The task
Set down exactly the lines below between the line holding "(** ** Which conversation *)" and the line holding "(conversation : Uuid)", inclusive; no other line belongs in the answer.
╭──
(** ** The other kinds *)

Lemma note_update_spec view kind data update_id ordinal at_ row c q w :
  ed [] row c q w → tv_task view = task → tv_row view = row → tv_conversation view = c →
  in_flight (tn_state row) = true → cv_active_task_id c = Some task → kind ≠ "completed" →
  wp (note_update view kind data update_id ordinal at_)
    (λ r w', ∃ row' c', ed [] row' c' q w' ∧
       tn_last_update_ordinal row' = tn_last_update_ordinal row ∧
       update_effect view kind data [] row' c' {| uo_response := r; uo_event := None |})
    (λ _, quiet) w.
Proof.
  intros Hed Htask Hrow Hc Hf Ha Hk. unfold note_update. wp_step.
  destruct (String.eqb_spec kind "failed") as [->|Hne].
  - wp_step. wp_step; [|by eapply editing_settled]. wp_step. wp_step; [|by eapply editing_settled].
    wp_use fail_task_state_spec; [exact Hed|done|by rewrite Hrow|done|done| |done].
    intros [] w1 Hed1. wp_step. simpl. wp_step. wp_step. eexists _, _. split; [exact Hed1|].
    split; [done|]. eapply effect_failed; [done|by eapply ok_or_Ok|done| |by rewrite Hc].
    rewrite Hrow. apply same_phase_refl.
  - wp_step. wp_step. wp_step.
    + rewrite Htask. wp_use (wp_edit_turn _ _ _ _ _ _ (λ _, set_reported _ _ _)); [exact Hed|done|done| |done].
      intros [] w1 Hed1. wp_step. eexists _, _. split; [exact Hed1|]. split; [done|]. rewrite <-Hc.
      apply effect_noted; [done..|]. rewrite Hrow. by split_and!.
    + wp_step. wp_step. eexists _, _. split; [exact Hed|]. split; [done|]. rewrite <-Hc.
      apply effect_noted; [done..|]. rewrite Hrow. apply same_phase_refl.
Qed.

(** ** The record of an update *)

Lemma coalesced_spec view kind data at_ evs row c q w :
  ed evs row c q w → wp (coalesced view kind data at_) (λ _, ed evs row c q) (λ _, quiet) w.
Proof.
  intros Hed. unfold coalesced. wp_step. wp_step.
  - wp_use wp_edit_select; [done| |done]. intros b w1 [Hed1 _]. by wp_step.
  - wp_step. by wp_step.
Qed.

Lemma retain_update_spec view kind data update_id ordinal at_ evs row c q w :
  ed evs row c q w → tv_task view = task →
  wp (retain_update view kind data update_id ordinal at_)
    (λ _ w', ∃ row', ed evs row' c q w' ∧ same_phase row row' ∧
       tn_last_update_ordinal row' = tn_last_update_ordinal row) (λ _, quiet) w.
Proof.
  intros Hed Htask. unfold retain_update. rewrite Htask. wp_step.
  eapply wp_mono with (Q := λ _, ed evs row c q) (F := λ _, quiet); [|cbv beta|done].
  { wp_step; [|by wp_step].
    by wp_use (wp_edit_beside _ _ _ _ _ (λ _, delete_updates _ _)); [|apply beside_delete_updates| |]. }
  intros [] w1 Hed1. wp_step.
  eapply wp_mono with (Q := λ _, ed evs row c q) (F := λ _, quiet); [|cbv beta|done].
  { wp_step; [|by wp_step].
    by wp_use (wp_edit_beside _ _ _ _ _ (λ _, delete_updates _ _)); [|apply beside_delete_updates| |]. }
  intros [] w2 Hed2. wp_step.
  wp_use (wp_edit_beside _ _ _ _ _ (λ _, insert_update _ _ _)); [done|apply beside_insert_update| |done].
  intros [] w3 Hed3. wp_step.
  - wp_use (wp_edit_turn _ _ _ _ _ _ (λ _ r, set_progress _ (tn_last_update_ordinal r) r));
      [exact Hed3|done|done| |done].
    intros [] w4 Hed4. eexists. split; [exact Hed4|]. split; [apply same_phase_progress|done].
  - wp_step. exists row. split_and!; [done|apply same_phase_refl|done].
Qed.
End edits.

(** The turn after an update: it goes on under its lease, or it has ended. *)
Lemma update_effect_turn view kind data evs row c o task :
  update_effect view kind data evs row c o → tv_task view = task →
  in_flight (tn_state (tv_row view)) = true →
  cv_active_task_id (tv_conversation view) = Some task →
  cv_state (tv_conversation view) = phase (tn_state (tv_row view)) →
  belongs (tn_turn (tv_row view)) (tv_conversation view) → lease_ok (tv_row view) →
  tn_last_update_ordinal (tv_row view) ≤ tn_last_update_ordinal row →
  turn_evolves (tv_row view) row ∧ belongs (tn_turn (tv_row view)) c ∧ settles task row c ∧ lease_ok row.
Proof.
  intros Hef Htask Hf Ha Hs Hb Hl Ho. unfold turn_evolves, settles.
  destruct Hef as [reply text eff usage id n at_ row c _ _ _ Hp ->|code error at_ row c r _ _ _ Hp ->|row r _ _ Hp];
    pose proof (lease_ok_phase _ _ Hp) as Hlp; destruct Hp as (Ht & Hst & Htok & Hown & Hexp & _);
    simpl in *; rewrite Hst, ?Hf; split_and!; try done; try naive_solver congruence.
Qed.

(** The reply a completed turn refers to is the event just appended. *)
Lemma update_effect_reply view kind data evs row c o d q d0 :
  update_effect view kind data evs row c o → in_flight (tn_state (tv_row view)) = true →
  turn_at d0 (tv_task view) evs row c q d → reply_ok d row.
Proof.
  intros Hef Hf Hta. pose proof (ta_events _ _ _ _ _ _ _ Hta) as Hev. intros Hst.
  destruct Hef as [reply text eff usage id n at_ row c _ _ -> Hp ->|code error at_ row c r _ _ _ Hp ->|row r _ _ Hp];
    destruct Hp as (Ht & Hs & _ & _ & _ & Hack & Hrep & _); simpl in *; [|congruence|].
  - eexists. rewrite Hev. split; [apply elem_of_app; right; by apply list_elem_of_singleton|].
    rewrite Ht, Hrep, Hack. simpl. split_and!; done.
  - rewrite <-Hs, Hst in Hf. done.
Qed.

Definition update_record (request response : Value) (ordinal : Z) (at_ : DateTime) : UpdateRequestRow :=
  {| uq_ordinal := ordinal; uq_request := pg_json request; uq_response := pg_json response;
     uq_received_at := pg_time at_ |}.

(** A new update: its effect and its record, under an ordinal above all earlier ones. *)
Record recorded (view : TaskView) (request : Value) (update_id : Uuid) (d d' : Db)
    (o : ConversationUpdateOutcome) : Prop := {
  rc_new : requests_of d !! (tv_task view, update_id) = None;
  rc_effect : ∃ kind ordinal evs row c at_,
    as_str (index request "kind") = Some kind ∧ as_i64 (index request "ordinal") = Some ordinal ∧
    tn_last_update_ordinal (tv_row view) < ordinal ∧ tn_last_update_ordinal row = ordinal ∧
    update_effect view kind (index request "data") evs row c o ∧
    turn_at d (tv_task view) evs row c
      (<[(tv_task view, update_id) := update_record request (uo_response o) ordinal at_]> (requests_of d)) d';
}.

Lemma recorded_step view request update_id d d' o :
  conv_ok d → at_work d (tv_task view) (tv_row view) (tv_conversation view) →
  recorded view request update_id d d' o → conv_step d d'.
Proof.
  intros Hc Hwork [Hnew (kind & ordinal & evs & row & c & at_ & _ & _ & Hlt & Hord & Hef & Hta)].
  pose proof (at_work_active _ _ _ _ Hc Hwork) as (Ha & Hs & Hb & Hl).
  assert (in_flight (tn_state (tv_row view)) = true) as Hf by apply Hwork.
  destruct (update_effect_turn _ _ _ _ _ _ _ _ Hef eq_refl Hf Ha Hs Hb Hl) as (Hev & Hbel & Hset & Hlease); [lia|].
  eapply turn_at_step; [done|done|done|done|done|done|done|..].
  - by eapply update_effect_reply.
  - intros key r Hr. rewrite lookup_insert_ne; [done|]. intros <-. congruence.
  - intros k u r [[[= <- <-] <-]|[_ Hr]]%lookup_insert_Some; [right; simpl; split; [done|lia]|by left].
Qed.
╰──
╭──
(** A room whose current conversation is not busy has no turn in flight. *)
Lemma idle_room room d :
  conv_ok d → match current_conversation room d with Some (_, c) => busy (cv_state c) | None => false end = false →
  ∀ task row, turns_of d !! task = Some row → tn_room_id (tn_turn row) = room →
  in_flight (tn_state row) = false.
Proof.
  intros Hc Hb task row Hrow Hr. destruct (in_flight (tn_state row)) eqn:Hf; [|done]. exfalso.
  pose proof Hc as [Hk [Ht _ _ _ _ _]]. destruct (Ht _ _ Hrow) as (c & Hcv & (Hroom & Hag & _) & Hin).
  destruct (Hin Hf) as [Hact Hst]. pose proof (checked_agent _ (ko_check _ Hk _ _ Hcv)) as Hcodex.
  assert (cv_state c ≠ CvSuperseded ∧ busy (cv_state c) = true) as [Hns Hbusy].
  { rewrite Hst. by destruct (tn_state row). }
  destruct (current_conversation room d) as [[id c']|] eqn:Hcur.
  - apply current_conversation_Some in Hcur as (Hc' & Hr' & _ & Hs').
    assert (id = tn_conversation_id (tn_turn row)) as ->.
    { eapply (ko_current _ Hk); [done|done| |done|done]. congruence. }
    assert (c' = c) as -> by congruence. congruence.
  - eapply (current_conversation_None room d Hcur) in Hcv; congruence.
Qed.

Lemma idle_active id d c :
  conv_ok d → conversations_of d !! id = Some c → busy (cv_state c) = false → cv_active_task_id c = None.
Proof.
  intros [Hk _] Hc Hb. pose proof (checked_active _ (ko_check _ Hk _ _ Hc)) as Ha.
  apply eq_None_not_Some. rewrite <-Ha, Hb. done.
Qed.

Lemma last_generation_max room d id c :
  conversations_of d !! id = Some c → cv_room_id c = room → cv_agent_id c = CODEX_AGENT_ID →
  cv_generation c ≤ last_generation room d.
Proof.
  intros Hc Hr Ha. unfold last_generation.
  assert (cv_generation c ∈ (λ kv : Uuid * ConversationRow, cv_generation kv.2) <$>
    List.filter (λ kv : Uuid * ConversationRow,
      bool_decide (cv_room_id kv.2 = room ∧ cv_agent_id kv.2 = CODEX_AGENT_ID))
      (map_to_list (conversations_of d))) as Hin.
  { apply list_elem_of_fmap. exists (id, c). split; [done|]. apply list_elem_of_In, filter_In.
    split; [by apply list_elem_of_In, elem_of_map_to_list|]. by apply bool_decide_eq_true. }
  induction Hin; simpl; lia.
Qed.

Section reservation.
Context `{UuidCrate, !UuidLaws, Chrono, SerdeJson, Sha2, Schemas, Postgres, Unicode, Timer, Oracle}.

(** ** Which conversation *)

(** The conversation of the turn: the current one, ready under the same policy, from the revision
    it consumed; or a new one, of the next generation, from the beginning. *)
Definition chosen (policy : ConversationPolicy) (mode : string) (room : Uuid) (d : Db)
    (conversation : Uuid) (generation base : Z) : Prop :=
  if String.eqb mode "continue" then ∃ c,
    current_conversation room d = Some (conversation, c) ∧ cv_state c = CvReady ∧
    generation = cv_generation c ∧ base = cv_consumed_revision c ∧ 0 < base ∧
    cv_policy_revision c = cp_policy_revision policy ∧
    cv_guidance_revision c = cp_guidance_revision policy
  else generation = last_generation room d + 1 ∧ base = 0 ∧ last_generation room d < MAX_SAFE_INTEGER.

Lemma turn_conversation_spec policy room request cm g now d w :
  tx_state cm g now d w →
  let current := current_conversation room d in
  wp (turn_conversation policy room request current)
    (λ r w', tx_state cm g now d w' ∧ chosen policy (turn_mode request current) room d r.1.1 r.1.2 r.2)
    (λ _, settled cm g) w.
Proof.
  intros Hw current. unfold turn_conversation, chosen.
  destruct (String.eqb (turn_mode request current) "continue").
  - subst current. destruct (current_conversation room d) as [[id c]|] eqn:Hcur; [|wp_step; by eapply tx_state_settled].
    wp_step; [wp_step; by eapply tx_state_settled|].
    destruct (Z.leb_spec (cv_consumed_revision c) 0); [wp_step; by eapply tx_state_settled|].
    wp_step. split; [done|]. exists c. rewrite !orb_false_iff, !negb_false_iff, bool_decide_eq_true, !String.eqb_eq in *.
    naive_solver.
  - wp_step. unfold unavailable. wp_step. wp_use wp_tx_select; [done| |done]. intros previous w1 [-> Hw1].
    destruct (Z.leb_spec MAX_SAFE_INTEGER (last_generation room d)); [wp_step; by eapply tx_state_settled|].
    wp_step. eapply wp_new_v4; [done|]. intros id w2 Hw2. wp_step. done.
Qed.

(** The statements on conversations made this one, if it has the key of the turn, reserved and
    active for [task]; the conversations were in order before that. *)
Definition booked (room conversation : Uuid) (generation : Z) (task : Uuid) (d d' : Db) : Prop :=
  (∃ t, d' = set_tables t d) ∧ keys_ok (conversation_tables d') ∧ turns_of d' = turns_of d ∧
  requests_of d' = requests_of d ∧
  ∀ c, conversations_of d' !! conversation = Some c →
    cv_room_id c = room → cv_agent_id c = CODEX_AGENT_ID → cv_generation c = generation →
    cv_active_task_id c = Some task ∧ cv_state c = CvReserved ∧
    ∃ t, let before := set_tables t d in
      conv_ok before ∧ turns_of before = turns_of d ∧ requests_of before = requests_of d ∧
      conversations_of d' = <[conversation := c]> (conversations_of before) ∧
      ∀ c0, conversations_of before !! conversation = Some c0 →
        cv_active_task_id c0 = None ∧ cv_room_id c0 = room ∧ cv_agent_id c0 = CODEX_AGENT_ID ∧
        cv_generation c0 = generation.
╰──
Written answer
(** ** Which conversation *)

(** The conversation of the turn: the current one, ready under the same policy, from the revision
    it consumed; or a new one, of the next generation, from the beginning. *)
Definition chosen (policy : ConversationPolicy) (mode : string) (room : Uuid) (d : Db)
    (conversation : Uuid) (generation base : Z) : Prop :=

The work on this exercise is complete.